Scan the listing below. Report each line that includes "diagnostic".

(Entries shown Opens)

(** C7, as amended.  Template mode takes at least one argument: for an
    empty pack, and only for it, the call of [fallbackFormat] has no viable
    overload, so [formatLogString] has no instance without arguments.  With arguments,
    a diagnostic string never ends right after [, arguments: ]: whenever
    [formatLogString] returns after [folly::sformat] threw a
    [std::exception], the message ends with the closing parenthesis the
    last stringifier appended.  When the conversions only append to the
    buffer they are handed, what follows [, arguments: ] opens with the
    parenthesis of the first fragment, and with a single argument it is
    exactly that argument's fragment, with no separator. *)
Theorem template_mode_takes_an_argument :
  (forall rtti args, fallbackFormat_pack rtti args = None <-> args = []) /\
  (forall rtti sformat fmt args,
      formatLogString_pack rtti sformat fmt args = None <-> args = []) /\
  (forall rtti sformat fmt arg1 remainder what msg,
      sformat fmt (arg1 :: remainder) = throws (std_exception what) ->
      message (formatLogString rtti sformat fmt arg1 remainder) = Returned msg ->
      (exists pre, msg = pre ++ ")") /\
      (forall pre, msg <> pre ++ ", arguments: ")) /\
  (forall rtti sformat fmt arg what f,
      sformat fmt [arg] = throws (std_exception what) ->
      only_appends arg ->
      fragment rtti arg = Some f ->
      exists r,
        formatLogString_pack rtti sformat fmt [arg] = Some r /\
        message r =
        Returned
          ("error formatting log message: " ++ what ++ "; format string: " ++
           dquote ++ fmt ++ dquote ++ ", arguments: " ++ f)) /\
  (forall rtti sformat fmt arg1 remainder what msg,
      sformat fmt (arg1 :: remainder) = throws (std_exception what) ->
      Forall only_appends (arg1 :: remainder) ->
      message (formatLogString rtti sformat fmt arg1 remainder) = Returned msg ->
      exists rest,
        msg =
        "error formatting log message: " ++ what ++ "; format string: " ++
        dquote ++ fmt ++ dquote ++ ", arguments: " ++ String "(" rest).
Proof.
  split; [|split; [|split; [|split]]].
  - intros rtti [|a args]; split; intros H; try reflexivity; discriminate.
  - intros rtti sformat fmt [|a args]; split; intros H; try reflexivity;
      discriminate.
  - intros rtti sformat fmt arg1 remainder what msg Hs Hm.
    pose proof (formatLogString_message rtti sformat fmt arg1 remainder) as H.
    rewrite Hs in H.
    destruct (existsb (escapes rtti) (arg1 :: remainder)).
    + rewrite Hm in H. discriminate.
    + destruct H as [pre H]. rewrite Hm in H. apply Returned_inj in H.
      subst msg. split; [now exists pre|].
      intros pre'. apply append_closing_differs.
  - intros rtti sformat fmt arg what f Hs Ha Hf.
    eexists. split; [reflexivity|].
    apply (formatLogString_appending rtti sformat fmt arg [] what [f] Hs);
      now repeat constructor.
  - intros rtti sformat fmt arg1 remainder what msg Hs Ha Hm.
    pose proof (formatLogString_message rtti sformat fmt arg1 remainder) as H.
    rewrite Hs in H.
    destruct (existsb (escapes rtti) (arg1 :: remainder)) eqn:He.
    + rewrite Hm in H. discriminate.
    + destruct (fragments_exist rtti _ He) as [frags Hf].
      pose proof (formatLogString_appending rtti sformat fmt arg1 remainder
                    what frags Hs Ha Hf) as Hx.
      rewrite Hm in Hx. apply Returned_inj in Hx. subst msg.
      inversion Hf as [|? f ? fs Hf1 Hfs]; subst.
      inversion Ha as [|? ? Ha1 _]; subst.
      destruct (fragment_opens _ _ _ Ha1 Hf1) as [rest ->].
      destruct fs as [|f2 fs]; eexists; reflexivity.
Qed.

(** C7 as stated fails: with an empty argument list [formatLogString] has
    no instance, whatever [folly::sformat] does; no diagnostic string is
    produced. *)
Lemma template_mode_takes_an_argument_counterexample :
  formatLogString_pack true
    (fun _ _ => throws (std_exception "invalid format string")) "no arguments" []
  = None.
Proof. reflexivity. Qed.

Lemma template_mode_takes_an_argument_witness :
  exists r,
    formatLogString_pack true
      (fun _ _ => throws (std_exception "invalid format string")) "{} widgets"
      [mkArg (type_name "Widget") None]
    = Some r /\
    message r =
    Returned
      ("error formatting log message: " ++ "invalid format string" ++
       "; format string: " ++ dquote ++ "{} widgets" ++ dquote ++
       ", arguments: " ++ "(Widget: <no_string_conversion>)").
Proof.
  destruct template_mode_takes_an_argument as [_ [_ [_ [H _]]]].
  apply (H true (fun _ _ => throws (std_exception "invalid format string"))
           "{} widgets" (mkArg (type_name "Widget") None)
           "invalid format string" "(Widget: <no_string_conversion>)");
    [reflexivity | intros c; discriminate | reflexivity].
Defined.

(** C9. The three failure boundaries catch [const std::exception&] only.
    - [createLogString] returns a message exactly when
      [folly::to<std::string>] does not throw an exception of another
      type; when it does, nothing is caught, no error text is built and
      the run ends in [std::terminate].
    - [formatLogString] likewise ends in [std::terminate], with no fallback
      text built, when [folly::sformat] throws an exception of another
      type; it returns a message exactly when [folly::sformat] throws no
      such exception and, on the fallback path, no argument's conversion
      does.
    - The [toAppend] overload of [fallbackFormatOneArg] puts the
      placeholder for a [std::exception] thrown by the conversion, after
      what the conversion made of the buffer; an exception of another type
      leaves the function, with no placeholder and no closing parenthesis
      appended. *)
Theorem only_std_exceptions_are_caught :
  (forall (Args : Type) (to : Args -> outcome string) (args : Args),
      (to args = throws other_exception ->
       createLogString Args to args = (Terminated, [call_to])) /\
      ((exists s, message (createLogString Args to args) = Returned s) <->
       to args <> throws other_exception)) /\
  (forall (rtti : bool) (sformat : string -> list Arg -> outcome string)
          (fmt : string) (arg1 : Arg) (remainder : list Arg),
      (sformat fmt (arg1 :: remainder) = throws other_exception ->
       formatLogString rtti sformat fmt arg1 remainder = (Terminated, [call_sformat])) /\
      ((exists s, message (formatLogString rtti sformat fmt arg1 remainder) = Returned s) <->
       sformat fmt (arg1 :: remainder) <> throws other_exception /\
       (forall what, sformat fmt (arg1 :: remainder) = throws (std_exception what) ->
                     existsb (escapes rtti) (arg1 :: remainder) = false))) /\
  (forall (T : string) (c : conversion) (s : state),
      (forall what, raised c = Some (std_exception what) ->
         fst (fallbackFormatOneArg false (mkArg (type_name T) (Some c)) s) = returns tt /\
         str (snd (fallbackFormatOneArg false (mkArg (type_name T) (Some c)) s)) =
         effect c (str s ++ "(") ++ "<error_converting_to_string>" ++ ")") /\
      (raised c = Some other_exception ->
         fst (fallbackFormatOneArg false (mkArg (type_name T) (Some c)) s) =
         throws other_exception /\
         str (snd (fallbackFormatOneArg false (mkArg (type_name T) (Some c)) s)) =
         effect c (str s ++ "(")) /\
      (forall what, raised c = Some (std_exception what) ->
         fst (fallbackFormatOneArg true (mkArg (type_name T) (Some c)) s) = returns tt /\
         str (snd (fallbackFormatOneArg true (mkArg (type_name T) (Some c)) s)) =
         effect c (str s ++ "(" ++ T ++ ": ") ++ "<error_converting_to_string>" ++ ")") /\
      (raised c = Some other_exception ->
         fst (fallbackFormatOneArg true (mkArg (type_name T) (Some c)) s) =
         throws other_exception /\
         str (snd (fallbackFormatOneArg true (mkArg (type_name T) (Some c)) s)) =
         effect c (str s ++ "(" ++ T ++ ": "))) /\
  (forall (rtti : bool) (arg : Arg) (s : state),
      fst (fallbackFormatOneArg rtti arg s) =
      if escapes rtti arg then throws other_exception else returns tt).
Proof.
  split; [|split; [|split]].
  - intros Args to args.
    unfold createLogString, noexcept, try_catch, bind, enter, eval, message; simpl.
    destruct (to args) as [t|[what|]]; simpl; split; try discriminate; try reflexivity.
    + split; [discriminate | intros _; now eexists].
    + split; [discriminate | intros _; now eexists].
    + split; [intros [s Hs]; discriminate | intros H; now destruct H].
  - intros rtti sformat fmt arg1 remainder.
    pose proof (formatLogString_message rtti sformat fmt arg1 remainder) as Hm.
    destruct (sformat fmt (arg1 :: remainder)) as [t|[what|]].
    + split; [discriminate|]. split.
      * intros _. split; discriminate.
      * intros _. now exists t.
    + split; [discriminate|].
      destruct (existsb (escapes rtti) (arg1 :: remainder)).
      * rewrite Hm. split.
        -- intros [s Hs]; discriminate.
        -- intros [_ H]. discriminate (H what eq_refl).
      * destruct Hm as [pre Hm]. split.
        -- intros _. split; [discriminate | reflexivity].
        -- intros _. eexists. exact Hm.
    + split; [intros _; exact Hm|]. rewrite Hm. split.
      * intros [s Hs]; discriminate.
      * intros [H _]. now destruct H.
  - intros T [eff r] s. simpl.
    repeat split; intros; subst r; simpl;
      rewrite ?append_assoc; reflexivity.
  - intros rtti arg s. apply fallbackFormatOneArg_outcome.
Qed.

Lemma only_std_exceptions_are_caught_witness :
  createLogString unit (fun _ => throws other_exception) tt = (Terminated, [call_to]) /\
  fst (fallbackFormatOneArg true
         (mkArg (type_name "Widget") (Some (mkConversion "ab" (Some other_exception))))
         initial)
  = throws other_exception.
Proof.
  destruct only_std_exceptions_are_caught as [Hc [_ [_ Hone]]].
  split.
  - now apply (Hc unit (fun _ => throws other_exception) tt).
  - apply (Hone true).
Defined.

(** C4, as amended.  For an argument whose type has a [toAppend] overload
    and whose type name is found, the stringifier hands the buffer, with
    the opening parenthesis and (with RTTI) the type name and a colon
    appended, to the conversion, and then appends to what the conversion
    left: the closing parenthesis when the conversion returned, the
    placeholder [<error_converting_to_string>] and the closing parenthesis
    when it threw a [std::exception].  Hence, for a conversion that only
    appends:
    - when it returns, the stringifier emits exactly
      [(<type-name>: <converted-text>)] with RTTI and [(<converted-text>)]
      without;
    - when it throws a [std::exception], the stringifier emits exactly
      [(<type-name>: <text><error_converting_to_string>)] with RTTI and
      [(<text><error_converting_to_string>)] without, where [<text>] is
      what the conversion had appended before it threw; that is the
      placeholder alone when the conversion had appended nothing. *)
Theorem stringifier_with_conversion (T : string) (c : conversion) :
  (forall s,
      (raised c = None ->
       (fst (fallbackFormatOneArg true (mkArg (type_name T) (Some c)) s) = returns tt /\
        str (snd (fallbackFormatOneArg true (mkArg (type_name T) (Some c)) s)) =
        effect c (str s ++ "(" ++ T ++ ": ") ++ ")") /\
       (forall d,
           fst (fallbackFormatOneArg false (mkArg d (Some c)) s) = returns tt /\
           str (snd (fallbackFormatOneArg false (mkArg d (Some c)) s)) =
           effect c (str s ++ "(") ++ ")")) /\
      (forall what, raised c = Some (std_exception what) ->
       (fst (fallbackFormatOneArg true (mkArg (type_name T) (Some c)) s) = returns tt /\
        str (snd (fallbackFormatOneArg true (mkArg (type_name T) (Some c)) s)) =
        effect c (str s ++ "(" ++ T ++ ": ") ++ "<error_converting_to_string>" ++ ")") /\
       (forall d,
           fst (fallbackFormatOneArg false (mkArg d (Some c)) s) = returns tt /\
           str (snd (fallbackFormatOneArg false (mkArg d (Some c)) s)) =
           effect c (str s ++ "(") ++ "<error_converting_to_string>" ++ ")"))) /\
  (forall written, appends c written ->
   (raised c = None ->
    emits (fallbackFormatOneArg true (mkArg (type_name T) (Some c)))
      ("(" ++ T ++ ": " ++ written ++ ")") /\
    (forall d, emits (fallbackFormatOneArg false (mkArg d (Some c)))
                 ("(" ++ written ++ ")"))) /\
   (forall what, raised c = Some (std_exception what) ->
    emits (fallbackFormatOneArg true (mkArg (type_name T) (Some c)))
      ("(" ++ T ++ ": " ++ written ++ "<error_converting_to_string>" ++ ")") /\
    (forall d, emits (fallbackFormatOneArg false (mkArg d (Some c)))
                 ("(" ++ written ++ "<error_converting_to_string>" ++ ")")) /\
    (written = "" ->
     emits (fallbackFormatOneArg true (mkArg (type_name T) (Some c)))
       ("(" ++ T ++ ": " ++ "<error_converting_to_string>" ++ ")") /\
     (forall d, emits (fallbackFormatOneArg false (mkArg d (Some c)))
                  ("(" ++ "<error_converting_to_string>" ++ ")"))))).
Proof.
  assert (General : forall s,
      (raised c = None ->
       (fst (fallbackFormatOneArg true (mkArg (type_name T) (Some c)) s) = returns tt /\
        str (snd (fallbackFormatOneArg true (mkArg (type_name T) (Some c)) s)) =
        effect c (str s ++ "(" ++ T ++ ": ") ++ ")") /\
       (forall d,
           fst (fallbackFormatOneArg false (mkArg d (Some c)) s) = returns tt /\
           str (snd (fallbackFormatOneArg false (mkArg d (Some c)) s)) =
           effect c (str s ++ "(") ++ ")")) /\
      (forall what, raised c = Some (std_exception what) ->
       (fst (fallbackFormatOneArg true (mkArg (type_name T) (Some c)) s) = returns tt /\
        str (snd (fallbackFormatOneArg true (mkArg (type_name T) (Some c)) s)) =
        effect c (str s ++ "(" ++ T ++ ": ") ++ "<error_converting_to_string>" ++ ")") /\
       (forall d,
           fst (fallbackFormatOneArg false (mkArg d (Some c)) s) = returns tt /\
           str (snd (fallbackFormatOneArg false (mkArg d (Some c)) s)) =
           effect c (str s ++ "(") ++ "<error_converting_to_string>" ++ ")"))).
  { intros s. destruct c as [eff r]; simpl. split.
    - intros ->. split; [|intros d]; simpl; rewrite ?append_assoc; now split.
    - intros what ->. split; [|intros d]; simpl; rewrite ?append_assoc; now split. }
  split; [exact General|].
  intros written Hw. split.
  - intros Hr. split; [|intros d]; intros s;
      destruct (General s) as [[H1 H2] _]; [exact Hr| |exact Hr|].
    + destruct H1 as [Ho Hs]. split; [exact Ho|].
      rewrite Hs, Hw. now rewrite !append_assoc.
    + destruct (H2 d) as [Ho Hs]. split; [exact Ho|].
      rewrite Hs, Hw. now rewrite !append_assoc.
  - intros what Hr.
    assert (A : emits (fallbackFormatOneArg true (mkArg (type_name T) (Some c)))
                  ("(" ++ T ++ ": " ++ written ++ "<error_converting_to_string>" ++ ")")).
    { intros s. destruct (General s) as [_ H]. destruct (H what Hr) as [[Ho Hs] _].
      split; [exact Ho|]. rewrite Hs, Hw. now rewrite !append_assoc. }
    assert (B : forall d, emits (fallbackFormatOneArg false (mkArg d (Some c)))
                  ("(" ++ written ++ "<error_converting_to_string>" ++ ")")).
    { intros d s. destruct (General s) as [_ H]. destruct (H what Hr) as [_ H2].
      destruct (H2 d) as [Ho Hs].
      split; [exact Ho|]. rewrite Hs, Hw. now rewrite !append_assoc. }
    split; [exact A|]. split; [exact B|].
    intros ->. split; [exact A | exact B].
Qed.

(Entries shown Closes)

▸ Task output
    a diagnostic string never ends right after [, arguments: ]: whenever
    no instance, whatever [folly::sformat] does; no diagnostic string is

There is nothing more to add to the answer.